# Summary of work

This notebook compares the t-SNE embeddings of the same planar Inchikeys between different instruments and instrument types. We find an unexpectedly high degree of similarity between the Velos CID and HCD platforms. The differences between other instrument types are markedly larger. The comparison between qToF and Orbitrap is inconclusive, possibly due to the high volume of data. <br>

Note on the HTML format: because the interactive plots created with plotly inflated the notebook beyond the data limit of Github, I've converted it to a HTML file which is for some reason much smaller but preserves the interactivity of the plots. 

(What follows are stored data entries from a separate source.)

(* ===== verification/VerificationRuns.v ===== *)
(** A verification run of a frozen candidate: workflowd/src/verification/runner.rs
    and secrets.rs. The gates of the plan are run in the worktree one after the
    other, and each leaves a record of evidence bound to the candidate.

    What a process does is an argument: for a worktree, a program, its arguments
    and a time limit, how it ended, the pieces its output streams are read in and
    the worktree it leaves. [clock i] is what the [i]th look at the clock gives.
    A link in the worktree is not followed. *)
From Stdlib Require Import Ascii String.
From S2P Require Import Prelude Text Ids Canonical Verdicts Candidates Redaction Plans Frames.
From S2P Require Import StoreCandidates FileSystem Freeze VerificationPlans.

Module VerificationRun.
Import Freeze VerificationPlan.

(** * Text *)

Definition replacement_character : list ascii := ["239"; "191"; "189"]%char.

(** The second bytes that may follow the first of a longer sequence. *)
Definition second_of_three (a b : ascii) : bool :=
  if (code a =? 224)%N then in_range 160 191 b
  else if (code a =? 237)%N then in_range 128 159 b
  else in_range 225 239 a && continuation b.
Definition second_of_four (a b : ascii) : bool :=
  if (code a =? 240)%N then in_range 144 191 b
  else if (code a =? 244)%N then in_range 128 143 b
  else in_range 241 243 a && continuation b.
(* ===== verification/Controls.v ===== *)
(** The requests that ask about the store, control a workflow or manage a goal:
    workflowd/src/history.rs, control.rs and goal.rs.

    An answer, a JSON document in the code, is a value with the document's
    fields. The sample of the machine's resources, what the file system says of a
    worktree's directory and the texts that serde_json gives are arguments. *)
From stdpp Require Import pretty.
From Stdlib Require Import Ascii String.
From S2P Require Import Prelude Text Ids Paths Canonical WorkflowMachine TaskMachine Requests Goals.
From S2P Require Import Dag Verdicts Candidates Plans Routing Redaction Ledger History Policy Admission.
From S2P Require Import Database StoreCommands StoreLeases StoreCandidates StoreDocuments StoreLedger StoreGoals.
From S2P Require Import StoreRun VerificationPlans Services Lifecycle.

Module Controls.
Export Lifecycle.
Import LedgerStore GoalStore.
Import (hints) Workflow Evidence Goal.

(** * History *)

Inductive HistoryError : Type :=
| InvalidLedger | InvalidProject | HistorySerialization | HistoryStore (error : StoreError).

Inductive HistoryOperation : Type :=
| ExportHistory
| QueryHistory (after_sequence : option N) (limit : nat)
| VerifyHistory.

Inductive HistoryAnswer : Type :=
| Exported (export : History.HistoryExport)
| Queried (page : History.HistoryPage)
| Verified (chain : Ledger.ChainVerification) (checkpoints : list (N * Checkpoint.CheckpointVerification)).

#[local] Instance CheckpointVerification_eq_dec : EqDecision Checkpoint.CheckpointVerification.
Proof. solve_decision. Defined.

Section history.
Context `{Sha256, Rfc3339, Checkpoint.Ed25519, ToJson Event.LedgerEvent, Persist Event.LedgerEvent,
  Persist Checkpoint.Checkpoint}.
Context (key : Checkpoint.SigningKey).

(** What the entry of a checkpoint's sequence says; a [u64] is an index of
    the vector as it is. *)
Definition checkpoint_entry (chain : Ledger.LedgerChain) (c : Checkpoint.Checkpoint)
    : option (N * ContentDigest) :=
  (λ entry, (Ledger.sequence entry, Ledger.hash entry)) <$>
    chain !! N.to_nat (Checkpoint.sequence c).
(** A signature's check; [None] is the panic of a time without a text. *)
Definition checkpoint_status (chain : Ledger.LedgerChain) (c : Checkpoint.Checkpoint)
    : option Checkpoint.CheckpointVerification :=
  Checkpoint.checkpoint_verify c (Some (Checkpoint.key_of key)) (checkpoint_entry chain c).

Definition verify_store (s : Store) : result HistoryError unit :=
  chain ← map_err HistoryStore (load_ledger s);
  _ ← match Ledger.chain_verify None chain with
      | Ledger.Valid _ _ => Ok tt
      | _ => Err InvalidLedger
      end;
  checkpoints ← map_err HistoryStore (load_checkpoints s);
  try_for_each (λ c,
    status ← ok_or (HistoryStore Panicked) (checkpoint_status chain c);
    reject_if (negb (bool_decide (status = Checkpoint.Valid))) InvalidLedger) checkpoints.

(** [history::execute]. *)
Definition history_execute (project_key : string) (operation : HistoryOperation) (s : Store)
    : result HistoryError HistoryAnswer :=
  _ ← reject_if (is_blank project_key) InvalidProject;
  chain ← map_err HistoryStore (load_ledger s);
  match operation with
  | QueryHistory after_sequence limit =>
      Ok (Queried (History.query chain
        {| History.f_actor := None; History.f_candidate_id := None; History.f_file := None;
           History.f_from := None; History.f_project_id := Some (from_stable_key project_key);
           History.f_role := None; History.f_task_id := None; History.f_to := None;
           History.f_workflow_id := None |} after_sequence limit))
  | VerifyHistory =>
      checkpoints ← map_err HistoryStore (load_checkpoints s);
      statuses ← try_map (λ c,
        status ← ok_or (HistoryStore Panicked) (checkpoint_status chain c);
        Ok (Checkpoint.sequence c, status)) checkpoints;
      Ok (Verified (Ledger.chain_verify None chain) statuses)
  | ExportHistory =>
      checkpoints ← map_err HistoryStore (load_checkpoints s);
      Ok (Exported (History.export_new chain checkpoints))
  end.
End history.

(** * Control *)

Inductive ControlOperation : Type :=
| Cancel | Doctor | EvidenceOperation | Pause | Recovery | Resume | Retry | Status | Tasks.

#[export] Instance ControlOperation_eq_dec : EqDecision ControlOperation.
Proof. solve_decision. Defined.

(** What a finalization is resumed from. *)
Record FinalRecovery : Type := {
  final_digest : ContentDigest;
  final_evidence : list (Evidence.EvidenceRecord * string * bool);
  final_sessions : list string;
  final_candidate : Candidate.CandidateManifest;
  final_request : string;
  final_plan : Plan.ArchitecturePlan;
  final_reviews : list Review.ReviewVerdict;
  final_verification_plan : VerificationPlanId;
}.
(** What planning and execution are resumed from. *)
Record EarlyRecovery : Type := {
  early_mode : Workflow.WorkflowMode;
  early_request : string;
  early_request_digest : ContentDigest;
  early_base : option string;
  early_plan : option Plan.ArchitecturePlan;
  early_feedback : option string;
}.

Inductive ControlAnswer : Type :=
| StatusAnswer (w : Workflow.Workflow)
| TasksAnswer (tasks : list (TaskId * Task.TaskState))
| EvidenceAnswer (candidate : option CandidateId) (evidence : list (Evidence.EvidenceRecord * bool))
| EarlyAnswer (r : EarlyRecovery)
| FinalAnswer (r : FinalRecovery)
| CommandAnswer (is_duplicate : bool) (state : Workflow.WorkflowState)
| DoctorAnswer (resources : Policy.ResourceSample) (read_only : StoreMode).

(** [command]; the operations that only read panic. *)
Definition control_command (operation : ControlOperation) (state : Workflow.WorkflowState)
    : option Workflow.WorkflowCommand :=
  match operation with
  | Pause => Some Workflow.Pause
  | Resume => Some Workflow.Resume
  | Cancel => Some Workflow.Cancel
  | Retry => Some (if bool_decide (state = Workflow.Blocked) then Workflow.ResumeInfrastructure
                   else Workflow.RetryInfrastructure)
  | Doctor | EvidenceOperation | Recovery | Status | Tasks => None
  end.

Section control.
Context `{Environment, Sha256, Rfc3339, Checkpoint.Ed25519}.
Context `{ToJson (list (string * string * bool)), ToJson Plan.ArchitecturePlan,
  ToJson Arbiter.ArbiterVerdict, ToJson Event.LedgerEvent}.
Context `{Persist Value, Persist Workflow.Workflow, Persist Workflow.WorkflowEvent,
  Persist (PersistedResult Workflow.WorkflowEvent Workflow.Workflow), Persist Task.Task,
  Persist Request.RequestRecordUnchecked, Persist UncheckedPlan,
  Persist Candidate.CandidateManifestUnchecked, Persist Evidence.EvidenceRecord,
  Persist Review.ReviewVerdict, Persist Arbiter.ArbiterVerdict, Persist Receipt.ArbitrationReceipt,
  Persist Event.LedgerEvent, Persist Checkpoint.Checkpoint}.
(** [serde_json::to_string] of a verdict and of the evidence that did not pass. *)
Context (verdict_text : Arbiter.ArbiterVerdict → option string).
Context (feedback_text : list (Evidence.EvidenceRecord * string * bool) → option string).
Context (checkpoint_key : Checkpoint.SigningKey).

Implicit Types workflow_id : WorkflowId.

(** [or_else]: the second call sees what the first one left. *)
Definition or_else {S E A} (m : method S E A) (retry : E → method S E A) : method S E A := λ s,
  match m s with
  | (s', Err e) => retry e s'
  | done => done
  end.

(** The commands of [execute]. *)
Definition control_apply workflow_id (state : Workflow.WorkflowState) (operation : ControlOperation)
    (operation_id : ReceiptId) : daemon ControlAnswer :=
  if bool_decide (operation = Retry) && bool_decide (state = Workflow.Delivery)
  then mret (CommandAnswer true state) else
  reserved ← look (λ s, Ok (delivery_reserved workflow_id (database s)));
  _ ← refuse_if reserved "workflow candidate delivery is in progress";
  command ← certain (control_command operation state);
  let key := "control:" +:+ uuid_to_string operation_id in
  let apply command := timestamp ← now; call (apply_workflow_command workflow_id key command timestamp) in
  answer ← or_else (apply command) (λ error,
    if bool_decide (operation = Retry) && bool_decide (state = Workflow.Blocked)
    then apply (Workflow.ResumeBlocked 5) else m_throw error);
  mret (CommandAnswer (duplicate answer) (Workflow.state (result_state answer))).

Definition repair_feedback workflow_id (candidate : StoredCandidate) : daemon (option string) :=
  let candidate_id := Candidate.candidate_id (stored_manifest candidate) in
  arbitration ← look (load_arbitration candidate_id);
  feedback ← match arbitration with
    | Some (owner, verdict, _) =>
        _ ← refuse_if (negb (bool_decide (owner = workflow_id)))
              "workflow arbitration ownership is invalid";
        text ← m_lift (ok_or SerializationFailure (verdict_text verdict)); mret (Some text)
    | None =>
        records ← look (load_candidate_evidence candidate_id);
        let failed := filter (λ r, Evidence.status r.1.1 ≠ Evidence.Passed) records in
        if bool_decide (failed = []) then mret None
        else text ← m_lift (ok_or SerializationFailure (feedback_text failed)); mret (Some text)
    end;
  _ ← refuse_if (match feedback with Some text => (64 * 1024 <? str_len text)%N | None => false end)
        "workflow repair feedback exceeds the recovery limit";
  mret feedback.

# Load libraries and functions

In [4]:
import pickle
import numpy as np
import pandas as pd

from plotly.subplots import make_subplots
import plotly.graph_objects as go

from processing import get_ids_for_unique_inchikeys
colourdict = {"qToF": "#ff0000", "CID": "#0000ff", "HCD": "#00ff00", "Orbitrap": "#87cefa"}

In [None]:
def comparison_on_common_inchi(query_strings, metadata_df, var = "instrument"):
    ### Function
    # Creates a list of dataframes, with one dataframe for each query string. 
    # These dataframes will only contain the metadata referring to spectra with planar Inchikeys all dataframes have in common, 
    # making comparison based on the variable feasible and fair.
    #
    ### Example
    # comparison_on_common_inchi(query_strings = ["CID", "HCD"], var = "instrument", metadata_df = spectrum_metadata)
    # This code will output a list of two dataframes, with metadata of spectra recorded by instruments containing 'CID' (datasets_with_common_inchi[0]),
    # and one with the metadata of spectra recorded by instruments containing 'HCD' (datasets_with_common_inchi[1]). 
    # Only spectra with inchikeys that these datasets have in common will be included.
    #
    ### Input
    # query_strings: list of strings you want seperate datasets for
    # metadata_df: dataframe with spectrum metadata
    # var: string of the column variable the query strings should be in
    #
    ### Output
    # datasets_with_common_inchi: list of dataframes
    #
    ##############
    
    # Create subset based on query strings
    datasets = []
    inchi_data = []
    for string in query_strings:
        selection = metadata_df[metadata_df[var].str.contains(string, case = False)]
        datasets.append(selection)
        inchi_data.append(selection["planar_inchi"])
    
    # List of unique var values in common
    common_inchi = set.intersection(*map(set, inchi_data))S
    print(len(common_inchi), "unique planar Inchikeys in common between queries")
    
    # Subset datasets to only the var values they have in common
    datasets_with_common_inchi = []
    for i, dataset in enumerate(datasets):
        selection = dataset[dataset["planar_inchi"].isin(common_inchi)]
        datasets_with_common_inchi.append(selection)
        print(f"Found {len(selection)} spectra with common Inchikeys using query '{query_strings[i]}'")
        
    return datasets_with_common_inchi

# Load and prep data

In [15]:
data_dir = "C:/Users/Artur/Documents/Werk/Spec2Vec/Data/"
model_dir = "C:/Users/Artur/Documents/Werk/Spec2Vec/Model/"
embedding_dir = "C:/Users/Artur/Documents/Werk/Spec2Vec/Embeddings/"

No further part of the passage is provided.